After some research it seems that cudaHostAlloc can NOT pass the NUMA node boundaries - i.e. if the CPU thread is running on NUMA node #1, when all memory assign to NUMA node #1 (half of the total memory in a 2 node configuration) is exhausted by cudaHostAlloc the program will grind to a halt and crash.
However allocating pageable memory and then using cudaHostRegister does NOT show this behaviour and I am able to pin memory (verified via NVPROF) from the entire RAM of both NUMA nodes.
Any idea why? Is this an issue/by-design with cudaHostAlloc that cudaHostRegister somehow lifts?
thanks
Eyal
I have a dual-socket SMC server with 128G of memory, 64G per socket.
I ran your test but limited it to 100G total allocation (i.e. 100 loops), and I only ran the cudaHostAlloc loop. It had no trouble allocating up to 100G. CentOS7, CUDA 10.1.243
I also tried an Ubuntu 16.04 dual-socket server with 160G, no problem with the loop count set to 150, CUDA 10.0.130
I also tried another Ubuntu dual-socket server with 384G, no problem with the loop count set to 350, CUDA 10.1.243
I see no indication that cudaHostAlloc cannot allocate pinned allocations that are resident in the memory attached to the “other” CPU socket.
The way your code is written it is set up to allocate 1000G (10*100) but you seem to be indicating you only have ~500G in your server. (Yes, I understand you can oversubscribe your RAM with just malloc. I don’t know what the behavior with malloc/mlock is, maybe still possible to oversubscribe, but you cannot oversubscribe cudaHostAlloc in the same fashion.) Also, I did not run the mlock loop. It may be that if you attempt to allocate 1000G via malloc/mlock, that further attempts to subsequently use cudaHostAlloc are behaving strangely while the 1000G is still allocated via malloc/mlock.

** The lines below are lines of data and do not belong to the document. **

Lemma solutions_of_contributors results st st' :
  process_results st results = Some st' →
  solutions st' = solutions st ++ omap parsed (contributing st results).
Proof.
  revert st. induction results as [|r rest IH]; intros st; simpl.
  - intros [= <-]. by rewrite app_nil_r.
  - destruct (process_result st r) as [st1|] eqn:H1; [|done].
    intros Hrest. rewrite (IH _ Hrest), (process_result_solutions _ _ _ H1).
    rewrite <- app_assoc. f_equal.
    destruct (accepts st r) eqn:Hacc; simpl; [|done].
    destruct (accepts_parsed _ _ Hacc) as (sol & -> & _). done.
Qed.

(** X10.  The accepted solutions are, in their order, exactly what
    [parse_result] read from the first output files of the contributing
    results: one solution per contributor, none from anywhere else. *)
Theorem accepted_solutions_come_from_contributors
    (results : list RESULT) (st : merge_state) :
  process_results initial_state results = Some st →
  map Some (solutions st) = map parsed (contributing initial_state results)
  ∧ contributing initial_state results ⊆+ results.
Proof.
  intros Hst. split.
  - rewrite (solutions_of_contributors _ _ _ Hst). simpl.
    clear Hst. generalize initial_state.
    induction results as [|r rest IH]; intros st0; simpl; [done|].
    destruct (process_result st0 r) as [st1|] eqn:H1; [|done].
    destruct (accepts st0 r) eqn:Hacc; simpl; [|apply IH].
    destruct (accepts_parsed _ _ Hacc) as (sol & Hsol & _).
    rewrite Hsol. simpl. f_equal. apply IH.
  - clear Hst. generalize initial_state.
    induction results as [|r rest IH]; intros st0; simpl; [done|].
    destruct (process_result st0 r) as [st1|]; [|apply submseteq_nil_l].
    destruct (accepts st0 r); simpl.
    + apply submseteq_skip, IH.
    + apply submseteq_cons, IH.
Qed.

Lemma accepted_solutions_come_from_contributors_witness :
  map Some (solutions after_low)
  = map parsed (contributing initial_state
                  [mkRESULT 7 (Some []); result_with 1 sol_low;
                   result_with 2 sol_high])
  ∧ contributing initial_state
      [mkRESULT 7 (Some []); result_with 1 sol_low; result_with 2 sol_high]
    ⊆+ [mkRESULT 7 (Some []); result_with 1 sol_low; result_with 2 sol_high].
Proof.
  apply accepted_solutions_come_from_contributors. vm_compute. reflexivity.
Defined.

(** *** Repeated and padded results *)

(** X11.  A result that was accepted is accepted again when it is
    submitted once more right after: a value is never inconsistent with
    itself (NaN included), so the second copy is appended too and its
    components are counted in the credit a second time. *)
Theorem identical_result_accepted_again
    (st : merge_state) (r : RESULT) :
  accepts st r = true →
  ∃ sol st1 st2,
    parsed r = Some sol
    ∧ process_result st r = Some st1
    ∧ process_result st1 r = Some st2
    ∧ solutions st2 = solutions st ++ [sol; sol]
    ∧ accepts st1 r = true
    ∧ credit_of (solutions st2)
      = (credit_of (solutions st)
         + double_of_int (component_count sol) * 10.0
         + double_of_int (component_count sol) * 10.0)%float.
Proof.
  intros Hacc. destruct (accepts_parsed _ _ Hacc) as (sol & Hsol & Hov).
  pose (st1 := mkState (solutions st ++ [sol])
                 (mark_covered (component_coverage st) (length (solutions st))
                    (index_range (start_idx sol) (end_idx sol)))).
  assert (H1 : add_solution st sol = st1).
  { unfold add_solution. by rewrite Hov. }
  assert (Hov1 : overlap_valid st1 sol
                   (index_range (start_idx sol) (end_idx sol)) = true).
  { apply overlap_valid_true. intros idx k Hidx Hk. simpl in Hk.
    rewrite lookup_mark_covered_in in Hk by done. injection Hk as <-.
    simpl. rewrite app_nth2 by lia. rewrite Nat.sub_diag. simpl.
    apply FloatFacts.inconsistent_self. }
  assert (H2 : add_solution st1 sol
               = mkState ((solutions st ++ [sol]) ++ [sol])
                   (mark_covered (component_coverage st1)
                      (length (solutions st1))
                      (index_range (start_idx sol) (end_idx sol)))).
  { unfold add_solution. by rewrite Hov1. }
  exists sol, st1, (add_solution st1 sol).
  split; [done|]. split; [by rewrite (process_result_parsed _ _ _ Hsol), H1|].
  split; [by rewrite (process_result_parsed _ _ _ Hsol)|].
  split; [by rewrite H2, <- app_assoc|]. split.
  - unfold accepts. rewrite (process_result_parsed _ _ _ Hsol), H2. simpl.
    apply Nat.ltb_lt. rewrite !length_app. simpl. lia.
  - rewrite H2. simpl. unfold credit_of. by rewrite !fold_left_app.
Qed.

Lemma identical_result_accepted_again_witness :
  ∃ sol st1 st2,
    parsed (result_with 2 sol_high) = Some sol
    ∧ process_result initial_state (result_with 2 sol_high) = Some st1
    ∧ process_result st1 (result_with 2 sol_high) = Some st2
    ∧ solutions st2 = solutions initial_state ++ [sol; sol]
    ∧ accepts st1 (result_with 2 sol_high) = true
    ∧ credit_of (solutions st2)
      = (credit_of (solutions initial_state)
         + double_of_int (component_count sol) * 10.0
         + double_of_int (component_count sol) * 10.0)%float.
Proof.
  apply identical_result_accepted_again. vm_compute. reflexivity.
Defined.

Lemma conclude_same_first_id r0 r0' l1 l2 c0 cr0 st :
  id r0 = id r0' →
  conclude (r0 :: l1) c0 cr0 st = conclude (r0' :: l2) c0 cr0 st.
Proof. intros Hid. unfold conclude. by rewrite Hid. Qed.

(** X12.  [check_set] uses of a result only the first [end_idx -
    start_idx + 1] values of its first output file: numbers after them in
    that file, and all further output files, change nothing in what it
    returns. *)
Theorem values_beyond_range_ignored
    (pre post : list RESULT) (rid s e : Z) (vs extra : list float)
    (files : list OUTPUT_FILE_INFO) (c0 : Z) (cr0 : float) :
  Z.of_nat (length vs) = e - s + 1 →
  check_set
    (pre ++ mkRESULT rid (Some (Readable (Some (s, e)) (vs ++ extra) :: files))
         :: post) c0 cr0
  = check_set
      (pre ++ mkRESULT rid (Some [Readable (Some (s, e)) vs]) :: post) c0 cr0.
Proof.
  intros Hlen.
  assert (Hstep : ∀ st,
    process_result st
      (mkRESULT rid (Some (Readable (Some (s, e)) (vs ++ extra) :: files)))
    = process_result st (mkRESULT rid (Some [Readable (Some (s, e)) vs]))).
  { intros st. unfold process_result. simpl.
    destruct (Z.ltb_spec (e - s + 1) 0); [lia|].
    rewrite length_app.
    destruct (Z.ltb_spec (Z.of_nat (length vs + length extra)) (e - s + 1));
      [lia|].
    destruct (Z.ltb_spec (Z.of_nat (length vs)) (e - s + 1)); [lia|].
    replace (Z.to_nat (e - s + 1)) with (length vs) by lia.
    by rewrite take_app_length, firstn_all. }
  unfold check_set. rewrite !process_results_app.
  destruct (process_results initial_state pre) as [st|]; [|done].
  cbn [process_results]. rewrite Hstep.
  destruct (process_result st _) as [st1|]; [|done].
  destruct (process_results st1 post) as [st2|]; [|done].
  f_equal. destruct pre as [|r0 pre']; simpl.
  - by apply conclude_same_first_id.
  - by apply conclude_same_first_id.
Qed.

Lemma values_beyond_range_ignored_witness :
  check_set
    ([] ++ mkRESULT 1 (Some (Readable (Some (0, 1)) ([1; 2] ++ [3; 4])%float
                             :: [Unreadable])) :: []) 0 0%float
  = check_set
      ([] ++ mkRESULT 1 (Some [Readable (Some (0, 1)) [1; 2]%float]) :: [])
      0 0%float.
Proof. apply values_beyond_range_ignored. reflexivity. Defined.

(** *** NaN values *)

(** X20.  [check_set] never turns a solution down for a NaN: a parsed
    solution is accepted, and claims its whole range, as soon as at every
    index of the overlap its own value or the value accepted before is
    NaN, however far apart the two are. *)
Theorem nan_never_inconsistent
    (st : merge_state) (r : RESULT) (sol : PartialSolution) :
  parsed r = Some sol →
  (∀ idx k, start_idx sol ≤ idx ≤ end_idx sol →
            component_coverage st !! idx = Some k →
            PrimFloat.is_nan (value_at sol idx) = true
            ∨ PrimFloat.is_nan
                (value_at (nth k (solutions st) no_solution) idx) = true) →
  process_result st r
  = Some (mkState (solutions st ++ [sol])
            (mark_covered (component_coverage st) (length (solutions st))
               (index_range (start_idx sol) (end_idx sol))))
  ∧ accepts st r = true.
Proof.
  intros Hparsed Hnan.
  assert (Hov : overlap_valid st sol (index_range (start_idx sol) (end_idx sol))
                = true).
  { apply overlap_valid_true. intros idx k Hin Hk.
    apply FloatFacts.inconsistent_nan, (Hnan idx k); [|done].
    by apply elem_of_index_range in Hin. }
  assert (Hstep : process_result st r
                  = Some (mkState (solutions st ++ [sol])
                            (mark_covered (component_coverage st)
                               (length (solutions st))
                               (index_range (start_idx sol) (end_idx sol))))).
  { rewrite (process_result_parsed st r sol Hparsed). unfold add_solution.
    by rewrite Hov. }
  split; [done|]. unfold accepts. rewrite Hstep. simpl.
  rewrite length_app. simpl. apply Nat.ltb_lt. lia.
Qed.

Lemma nan_never_inconsistent_witness :
  process_result after_low nan_result
  = Some (mkState (solutions after_low ++ [nan_solution])
            (mark_covered (component_coverage after_low)
               (length (solutions after_low))
               (index_range (start_idx nan_solution) (end_idx nan_solution))))
  ∧ accepts after_low nan_result = true.
Proof.
  apply nan_never_inconsistent; [reflexivity|].
  intros idx k Hidx Hk. simpl in Hidx.
  assert (idx = 2 ∨ idx = 3) as [-> | ->] by lia.
  - left. reflexivity.
  - discriminate Hk.
Defined.

End ValidatorExtras.

(* ===================================================================== *)
(** ** More about the solver *)
(* ===================================================================== *)

Module SolverExtras.
Import Solver SolverInputs ExtraInputs SolverProofs.

(** *** [prepare_iteration_form], row by row *)

Lemma bool_decide_elem_of_cons (k i : Z) (l : list Z) :
  bool_decide (k ∈ i :: l) = (k =? i) || bool_decide (k ∈ l).
Proof.
  destruct (Z.eqb_spec k i) as [->|Hne]; simpl.
  - apply bool_decide_eq_true_2. by left.
  - apply bool_decide_ext. rewrite elem_of_cons. tauto.
Qed.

Also, I assume this is fairly obvious, but it should be evident that cudaHostAlloc is apparently different than mlock:
[url]c++ - CUDA and pinned (page locked) memory not page locked at all? - Stack Overflow
Hi Robert,
Thanks a lot for the detailed answer. I was indeed able to run this test on a different machine and it went through. I’ll have to check why the other machines failed (CUDA version/configuration/…) and report back when I know the answer.
The stackoverflow link you’ve supplied was a real help.
On a general note - what you guys are doing here, helping others via this forum through the years is amazing. This is another thing that differentiates nvidia from the others… :)
thanks
Eyal
Hi,
Seems I found the problem. The issue was with Linux’s vm.zone_reclaim_mode parameter.
See here: Frosty PostgreSQL: PostgreSQL, NUMA and zone reclaim mode on linux
Setting it to zero, solved the problem on the problematic machines.